Bruciano le stelle il firmamento
come lo sguardo i vetri alle finestre
che di lontano abbagliano al tramonto
e luce e fonde ignote nel rossore
di un vago fumigare perse e spente
come la mano eterna che le accese.
Fiamme azzurre vibrano lampare
oceaniche, misteriche aporie
multiverse scie di una lettura
che non conclude mai,
come la vita.
Marco Onofrio
A ISIDORO
In memoria d’un cugino che si die’ arie superbe una volta
quando era con noi.
Vengono su rose appena l’acque smuovendo
una brezza lieve con parole che il sereno
affetto fa calibrate a volte io rompo argini
misure salto su a dire distanze in giù o
in su non importa ma subito si riacqueta
il fiume di parole gesti guardature
e riecco a salire le rose con qualche volto
appannato ma per noi vivo ancora inguaribili
rivisitatori di tempi perduti in altri orecchi
appena con un lieve gorgoglìo… ma noi… ma noi
li riponiamo in sesto nei luoghi che ne fiorirono
ecco mi dico o mi ridico avendolo già detto
le volte tra le pieghe dell’anima spiegazzata
che mai trova requie nel sonno ecco è sempre
lì quel filo di momenti con i quali piantavamo
l’esistere passato molto presente nel rombo delle
vite che vaniva oltre i tòppoli è sempre lì
pronto e vivo come non mai spezzato o interrotto
e mi dico rivolto al tuo volto corrugato ecco
fu questo riprendere il filo appena ieri sera deposto
un riprendere la piantagione con l’àire giovanile
il dono dei miei libri che in modi medesimi
e diversi avevano dischiuso altri piani ove distendere
coltivi mi dicevo che pure portavano dei frutti
tuoi che si sarebbero accese fiaccole d’intima
letizia nel fondo del tuo sguardo e avresti detto
parole ai tuoi figli di come si era noi giovani
noi vignaiuoli di loro tralci ed uve.
Dicevo. Tu forse dicevi altre cose. Dicevi forse
chi è questo monte che si alza per abbattersi
sopra di me che sto lungo muri sbrecciati dall’ombra
pago di albicelle pulite e tramonti sereni…
Così dicevi forse e non aprivi i libri dove avresti
veduto non i fastosi orami di glorie ma storie
di albicelle appunto chiare o solo ombrate
di qualche rimpianto e sì e no sereni tramonti
che a volte accompagnano tuoni e terremoti.

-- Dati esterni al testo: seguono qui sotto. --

(* ===== verification/Evidence.v ===== *)
(** * Evidence: grounded quotes, their verification records and the parser of model verdicts

    [sana/modules/evidence/domain.py] (the constructors), [builder.py] and [verifier.py] (from a
    quote of a chunk to a verified record), the selected candidates of [candidate_selector.py], and
    of [model_verifier.py] the values, the parser of a model's answer, the record of a proposal and
    its stored form. *)

From Stdlib Require Import SpecFloat String.
From S2P Require Import Prelude Errors PyTime PyData PyStr PyUrl Coverage Chunker.

(** ** Documents *)

(** [@ src/sana/modules/content/domain.py DocumentVersion@107-116] *)
Record DocumentVersion := {
  dv_id : UUID;
  dv_tenant_id : UUID;
  dv_document_id : UUID;
  dv_content_hash : pystr;
  dv_text : pystr;
  dv_media_type : pystr;
  dv_language : option pystr;
  dv_fetched_at : datetime
}.

(** [@ src/sana/modules/evidence/candidate_selector.py SelectedCandidate] *)
Record SelectedCandidate := {
  sc_id : UUID;
  sc_fact_id : UUID;
  sc_fact : FactRequirement;
  sc_document_id : UUID;
  sc_version : DocumentVersion;
  sc_chunk_id : UUID;
  sc_chunk : DocumentChunk;
  sc_url : pystr;
  sc_title : pystr;
  sc_source_identity : pystr;
  sc_source_authority : SourceAuthority;
  sc_quote : pystr;
  sc_score : float
}.

(** [@ src/sana/modules/evidence/model_verifier.py ProposedVerification] *)
Record ProposedVerification := {
  pv_fact_id : UUID;
  pv_candidate_id : UUID;
  pv_support_type : SupportType;
  pv_quote : pystr;
  pv_confidence : float;
  pv_reason_codes : list pystr
}.

(** [@ src/sana/modules/evidence/model_verifier.py VerifiedBatch] *)
Record VerifiedBatch := {
  vb_evidence : list VerifiedEvidence;
  vb_degraded : bool;
  vb_degradation_code : option pystr
}.

(** The members of the enums as their values. *)
Definition SupportType_value (s : SupportType) : pystr :=
  u match s with SupportType_SUPPORTS => "SUPPORTS" | SupportType_CONTRADICTS => "CONTRADICTS" end.
Definition SourceAuthority_value (a : SourceAuthority) : pystr :=
  u match a with
    | SourceAuthority_OFFICIAL => "OFFICIAL" | SourceAuthority_INDEPENDENT => "INDEPENDENT"
    | SourceAuthority_UNKNOWN => "UNKNOWN"
    end.
Definition EvidenceVerdict_value (v : EvidenceVerdict) : pystr :=
  u match v with EvidenceVerdict_ACCEPTED => "ACCEPTED" | EvidenceVerdict_REJECTED => "REJECTED" end.

Definition all_supports := [SupportType_SUPPORTS; SupportType_CONTRADICTS].
Definition all_authorities := [SourceAuthority_OFFICIAL; SourceAuthority_INDEPENDENT; SourceAuthority_UNKNOWN].
Definition all_verdicts := [EvidenceVerdict_ACCEPTED; EvidenceVerdict_REJECTED].

(** [NAMESPACE_URL] *)
Definition NAMESPACE_URL : UUID := 143098242404177361603877621312831893704.

Section Evidence.
Context `{Unicode} `{IpLiterals} `{PyText} `{JsonText}
  (sha256_utf8 : pystr -> pystr) (uuid5 : UUID -> pystr -> UUID).

(** The n-th identifier of a deterministic factory. *)
(** [@ src/sana/modules/shared/ids.py DeterministicIdFactory._next] *)
Definition deterministic_id (seed : pystr) (kind : string) (counter : Z) : UUID :=
  uuid5 NAMESPACE_URL (seed ++ u ":" ++ u kind ++ u ":" ++ str_of_Z counter).

(** [@ src/sana/modules/content/domain.py DocumentVersion] *)
Definition DocumentVersion_new (v : DocumentVersion) : res DocumentVersion :=
  expected ← text_digest sha256_utf8 (dv_text v);
  _ ← fail_if (negb (bool_decide (dv_content_hash v = expected)))
        (ValueError "DocumentVersion content hash does not match extracted text");
  Ok v.

(** ** Sources and candidates *)

(** [@ src/sana/modules/evidence/domain.py EvidenceSource] *)
Definition EvidenceSource_new (s : EvidenceSource) : res EvidenceSource :=
  parsed ← urlsplit (es_url s);
  _ ← fail_if (negb (bool_decide (str_lower (ur_scheme parsed) ∈ [u "http"; u "https"]))
               || bool_decide (url_hostname parsed = []))
        (ValueError "Evidence source requires an HTTP(S) URL");
  _ ← fail_if (blank (es_source_identity s)) (ValueError "Evidence source identity cannot be empty");
  Ok {| es_document_id := es_document_id s; es_document_version_id := es_document_version_id s;
        es_document_chunk_id := es_document_chunk_id s; es_url := es_url s;
        es_source_identity := str_lower (strip (es_source_identity s)); es_authority := es_authority s |}.

(** [@ src/sana/modules/evidence/builder.py EvidenceBuilder.build] *)
Definition EvidenceBuilder_build (new_id tenant_id run_id fact_requirement_id : UUID)
    (document_version : DocumentVersion) (document_chunk_id : UUID) (document_chunk : DocumentChunk)
    (document_id : UUID) (source_url source_identity : pystr) (support_type : SupportType) (quote : pystr)
    (quote_start_in_chunk : Z) (candidate_score : float) (authority : SourceAuthority) : res EvidenceCandidate :=
  _ ← fail_if (negb (dv_tenant_id document_version =? tenant_id))
        (ValueError "Evidence tenant does not match document version");
  _ ← fail_if (negb (dv_document_id document_version =? document_id))
        (ValueError "Evidence document does not match document version");
  _ ← fail_if (negb (bool_decide (substrZ (dk_start_offset document_chunk) (dk_end_offset document_chunk)
                                    (dv_text document_version) = dk_text document_chunk)))
        (ValueError "Document chunk is not an exact span of the version");
  let relative_end := quote_start_in_chunk + len quote in
  _ ← fail_if ((quote_start_in_chunk <? 0)
               || negb (bool_decide (substrZ quote_start_in_chunk relative_end (dk_text document_chunk) = quote)))
        (ValueError "Evidence quote is not at the declared chunk offset");
  let start_offset := dk_start_offset document_chunk + quote_start_in_chunk in
  let end_offset := start_offset + len quote in
  _ ← fail_if (negb (bool_decide (substrZ start_offset end_offset (dv_text document_version) = quote)))
        (ValueError "Evidence quote is not present in the document version");
  source ← EvidenceSource_new
    {| es_document_id := document_id; es_document_version_id := dv_id document_version;
       es_document_chunk_id := document_chunk_id; es_url := source_url;
       es_source_identity := source_identity; es_authority := authority |};
  digest ← text_digest sha256_utf8 quote;
  EvidenceCandidate_new sha256_utf8
    {| ec_id := new_id; ec_tenant_id := tenant_id; ec_run_id := run_id;
       ec_fact_requirement_id := fact_requirement_id; ec_source := source; ec_quote := quote;
       ec_quote_hash := digest; ec_support_type := support_type; ec_candidate_score := candidate_score;
       ec_start_offset := start_offset; ec_end_offset := end_offset |}.

(** [replace(candidate, id=...)] runs the constructor again. *)
Definition with_candidate_id (i : UUID) (c : EvidenceCandidate) : res EvidenceCandidate :=
  EvidenceCandidate_new sha256_utf8
    {| ec_id := i; ec_tenant_id := ec_tenant_id c; ec_run_id := ec_run_id c;
       ec_fact_requirement_id := ec_fact_requirement_id c; ec_source := ec_source c; ec_quote := ec_quote c;
       ec_quote_hash := ec_quote_hash c; ec_support_type := ec_support_type c;
       ec_candidate_score := ec_candidate_score c; ec_start_offset := ec_start_offset c;
       ec_end_offset := ec_end_offset c |}.

Definition with_verified_id (i : UUID) (v : VerifiedEvidence) : res VerifiedEvidence :=
  VerifiedEvidence_new
    {| ve_id := i; ve_candidate := ve_candidate v; ve_verdict := ve_verdict v; ve_confidence := ve_confidence v;
       ve_reason_codes := ve_reason_codes v; ve_verifier_version := ve_verifier_version v;
       ve_verified_at := ve_verified_at v; ve_level := ve_level v |}.

(** [@ src/sana/modules/evidence/verifier.py EvidenceVerifier] *)
Definition EvidenceVerifier_record (new_id : UUID) (verifier_version : pystr) (candidate : EvidenceCandidate)
    (verdict : EvidenceVerdict) (confidence : float) (reason_codes : list pystr) (verified_at : datetime)
    : res VerifiedEvidence :=
  _ ← fail_if (blank verifier_version) (ValueError "Verifier version cannot be empty");
  VerifiedEvidence_new
    {| ve_id := new_id; ve_candidate := candidate; ve_verdict := verdict; ve_confidence := confidence;
       ve_reason_codes := dedupe reason_codes; ve_verifier_version := verifier_version;
       ve_verified_at := verified_at; ve_level := EvidenceLevel_L1_GROUNDED |}.

(** ** From a proposal to a record *)

(** [@ src/sana/modules/evidence/model_verifier.py ModelEvidenceVerifier._record] *)
Definition verifier_record (run_id : UUID) (verified_at : datetime) (verifier_version : pystr)
    (verdict : EvidenceVerdict) (candidate : SelectedCandidate) (proposed : ProposedVerification)
    : res VerifiedEvidence :=
  quote_start ← str_index (pv_quote proposed) (dk_text (sc_chunk candidate));
  let seed (suffix : string) := str_of_uuid run_id ++ u ":" ++ str_of_uuid (sc_id candidate) ++ u suffix in
  grounded ← EvidenceBuilder_build (deterministic_id (seed ":candidate"%string) "uuid" 1)
    (dv_tenant_id (sc_version candidate)) run_id (sc_fact_id candidate) (sc_version candidate)
    (sc_chunk_id candidate) (sc_chunk candidate) (sc_document_id candidate) (sc_url candidate)
    (sc_source_identity candidate) (pv_support_type proposed) (pv_quote proposed) quote_start
    (sc_score candidate) (sc_source_authority candidate);
  grounded ← with_candidate_id (sc_id candidate) grounded;
  verified ← EvidenceVerifier_record (deterministic_id (seed ":verified"%string) "uuid" 1) verifier_version grounded
    verdict (pv_confidence proposed) (u "exact_source_span" :: pv_reason_codes proposed) verified_at;
  with_verified_id (uuid5 (sc_id candidate) (u "verified:" ++ verifier_version)) verified.

(** ** The parser of a model's verdicts *)

(** [@ src/sana/modules/evidence/model_verifier.py _ALLOWED_REASON_CODES] *)
Definition allowed_reason_codes : list pystr :=
  map u ["direct_support"; "direct_contradiction"; "current_source"; "explicit_value"; "definition_match";
         "context_match"]%string.

(** What the loop carries: the verdicts so far, the candidates seen and the count of each fact. *)
Record ParseState := {
  pa_parsed : list ProposedVerification;
  pa_seen : list UUID;
  pa_per_fact : list (UUID * Z)
}.

Definition is_object (v : json) : bool := match v with JObj _ => true | _ => false end.
Definition is_list (v : json) : bool := match v with JList _ => true | _ => false end.

(** One turn of the loop. *)
(** [@ src/sana/modules/evidence/model_verifier.py VerificationParser.parse@79-114] *)
Definition parse_verdict (candidates : list (UUID * SelectedCandidate)) (st : ParseState) (raw : json)
    : res ParseState :=
  _ ← fail_if (negb (is_object raw)) (ValueError "verdict must be an object");
  candidate_id ← uuid_at raw "candidate_id";
  fact_id ← uuid_at raw "fact_id";
  match dget candidate_id candidates with
  | None => Raise (ValueError "verdict references an unknown candidate/fact pair")
  | Some candidate =>
      _ ← fail_if (negb (sc_fact_id candidate =? fact_id))
            (ValueError "verdict references an unknown candidate/fact pair");
      if bool_decide (candidate_id ∈ pa_seen st) then Ok st else
      quote ← str_at raw "quote";
      _ ← fail_if (bool_decide (quote = []) || (240 <? len quote) || negb (str_in quote (dk_text (sc_chunk candidate))))
            (ValueError "verdict quote is not an exact candidate span");
      let count := default 0 (dget fact_id (pa_per_fact st)) + 1 in
      let per_fact := dset fact_id count (pa_per_fact st) in
      _ ← fail_if (1 <? count) (ValueError "verdicts contain more than one item for one fact");
      confidence ← float_at raw "confidence";
      _ ← fail_if (negb (fle01 confidence)) (ValueError "verdict confidence is out of range");
      reason_values ← list_at raw "reason_codes";
      let reasons := dedupe (map to_str reason_values) in
      _ ← fail_if (bool_decide (reasons = []) || negb (forallb (fun r => bool_decide (r ∈ allowed_reason_codes)) reasons))
            (ValueError "verdict contains unsupported reason codes");
      support ← str_at raw "support_type";
      support_type ← enum_of SupportType_value all_supports support;
      Ok {| pa_parsed := pa_parsed st ++
              [{| pv_fact_id := fact_id; pv_candidate_id := candidate_id; pv_support_type := support_type;
                  pv_quote := quote; pv_confidence := confidence; pv_reason_codes := reasons |}];
            pa_seen := candidate_id :: pa_seen st; pa_per_fact := per_fact |}
  end.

Questo forse ti dicevi. Ed hai alzato un maremoto
quell’ultima sera che voleva nutrire d’olio durevole
lampade a tenerle accese tra venti e refoli che
porta la vita… Ho forse anch’io fatto salti in su
non volendo o solo volendo spiegare tra noi
il drappo gualcito di antichi e nuovi crucci
amori vilipesi o forse chincaglierie se vuoi
che credevo tesori e poi vidi calpestare ridendo
e me ne restava la pena. Era l’ultima sera di lume
e ricordi le donne alla fontana o nell’acqua gelida
del fiume che chiamano Calore in autunno
a battere i panni con canti da riporre poi nel lungo
inverno, così io in quel lume forse intento a lavare
crucci nuovi o antichi per riporre netta l’amicizia
nel tempo che ci avrebbe separato, che insieme
vanno fatte le puliture dell’anima con chi la tessemmo
insieme nelle ore albule della giovinezza.
Tu forse dicesti che viene costui a crollare la pace
che ho patteggiato in lunghissimi anni tra
me e me e il mondo guerrafondaio. Sono sue macule
a ognuno tocca le macule proprie mondare.
Questo forse ti dicesti. E cominciavano per le tue piane
ad accendersi fuochi e poi non manca mai
un soffio in questi casi ad estendere l’incendio
e vi bruciavi cose da te costruite rompevi come
rompe e sfrange cose chi invece vorrebbe
volti sfrangere e mozzare teste e invece
fa il vuoto intorno perché ben chiara si veda la sua ira.